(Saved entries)
Lemma scored_in_range (weights : gmap string Q)
    (tmin tmax dmin dmax emin emax : Q)
    (models : list Synthesis.Model) (rows : list Synthesis.Result) :
  Forall2 (scored weights tmin tmax dmin dmax emin emax) models rows ->
  Forall (fun m => tmin <= Synthesis.tco m /\ Synthesis.tco m <= tmax) models ->
  Forall (fun m => dmin <= Synthesis.deployment m
                   /\ Synthesis.deployment m <= dmax) models ->
  Forall (fun m => emin <= Synthesis.efficiency m
                   /\ Synthesis.efficiency m <= emax) models ->
  Forall (fun r => 0 <= Synthesis.tco_norm r <= 100
                   /\ 0 <= Synthesis.deployment_norm r <= 100
                   /\ 0 <= Synthesis.efficiency_norm r <= 100) rows.
Proof.
  induction 1 as [| m r ms rs Hr _ IH]; intros Ht Hd He; constructor.
  - destruct Hr as (_ & _ & _ & -> & -> & -> & _).
    apply Forall_cons_1 in Ht as [[] _], Hd as [[] _], He as [[] _].
    repeat split; now apply normalize_score_bounds.
  - apply Forall_cons_1 in Ht as [_ Ht], Hd as [_ Hd], He as [_ He].
    now apply IH.
Qed.

(** In a ranking run, where the minimum and the maximum are taken over the
    candidates themselves, the three normalised scores of every row lie in
    [0, 100]. *)
Corollary ranking_scores_in_range (weights : gmap string Q)
    (models : list Synthesis.Model) :
  models <> [] ->
  dom Synthesis.WEIGHTS ⊆ dom weights ->
  exists results,
    Synthesis.compare_models weights models = Ok results
    /\ Forall (fun r => 0 <= Synthesis.tco_norm r <= 100
                        /\ 0 <= Synthesis.deployment_norm r <= 100
                        /\ 0 <= Synthesis.efficiency_norm r <= 100) results.
Proof.
  intros Hne Hsub.
  destruct (score_models_ok weights models Hne Hsub)
    as (tmin & tmax & dmin & dmax & emin & emax & unsorted
        & Htmin & Htmax & Hdmin & Hdmax & Hemin & Hemax & Hscore & Hrows).
  exists (sort_reverse Synthesis.final_score unsorted).
  split; [now apply compare_models_sorts |].
  rewrite sort_reverse_perm.
  eapply scored_in_range; [exact Hrows | | |];
    eapply between_min_max; eassumption.
Qed.

(** A run of [main] in comparison mode with at least one candidate, and
    with weights that do not sum to zero, prints a full ranking. *)
Corollary main_compare_total (custom : bool) (ans : Synthesis.WeightAnswers)
    (models : list Synthesis.Model) (warned : bool) (weights : gmap string Q) :
  models <> [] ->
  Synthesis.build_weights custom ans = (warned, Ok weights) ->
  exists rows,
    Synthesis.main_compare custom ans models = (warned, Ok rows)
    /\ map fst rows = seq 1 (length models).
Proof.
  intros Hne Hbuild.
  assert (Hsub : dom Synthesis.WEIGHTS ⊆ dom weights)
    by (now rewrite (build_weights_dom _ _ _ _ Hbuild)).
  destruct (score_models_ok weights models Hne Hsub)
    as (tmin & tmax & dmin & dmax & emin & emax & unsorted
        & _ & _ & _ & _ & _ & _ & Hscore & Hrows).
  exists (Synthesis.final_rankings
            (sort_reverse Synthesis.final_score unsorted)).
  split.
  - unfold Synthesis.main_compare. rewrite Hbuild. cbn.
    now rewrite (compare_models_sorts _ _ _ Hscore).
  - unfold Synthesis.final_rankings.
    rewrite enumerate_fst, (Permutation_length (sort_reverse_perm _ _)).
    now rewrite <- (Forall2_length _ _ _ Hrows).
Qed.

(** ** Division *)

Lemma truediv_nonzero (a b : Q) : ~ b == 0 -> truediv a b = Ok (a / b).
Proof.
  intros Hb. unfold truediv. destruct (Qeq_bool b 0) eqn:E; [| reflexivity].
  apply Qeq_bool_iff in E. contradiction.
Qed.

Lemma truediv_zero (a b : Q) : b == 0 -> truediv a b = Raise ZeroDivisionError.
Proof. intros Hb. unfold truediv. apply Qeq_bool_iff in Hb. now rewrite Hb. Qed.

_Your task_
In the records, how many lines have the word "rewrite" in them? Only the number is needed.

_Solution to the problem_
7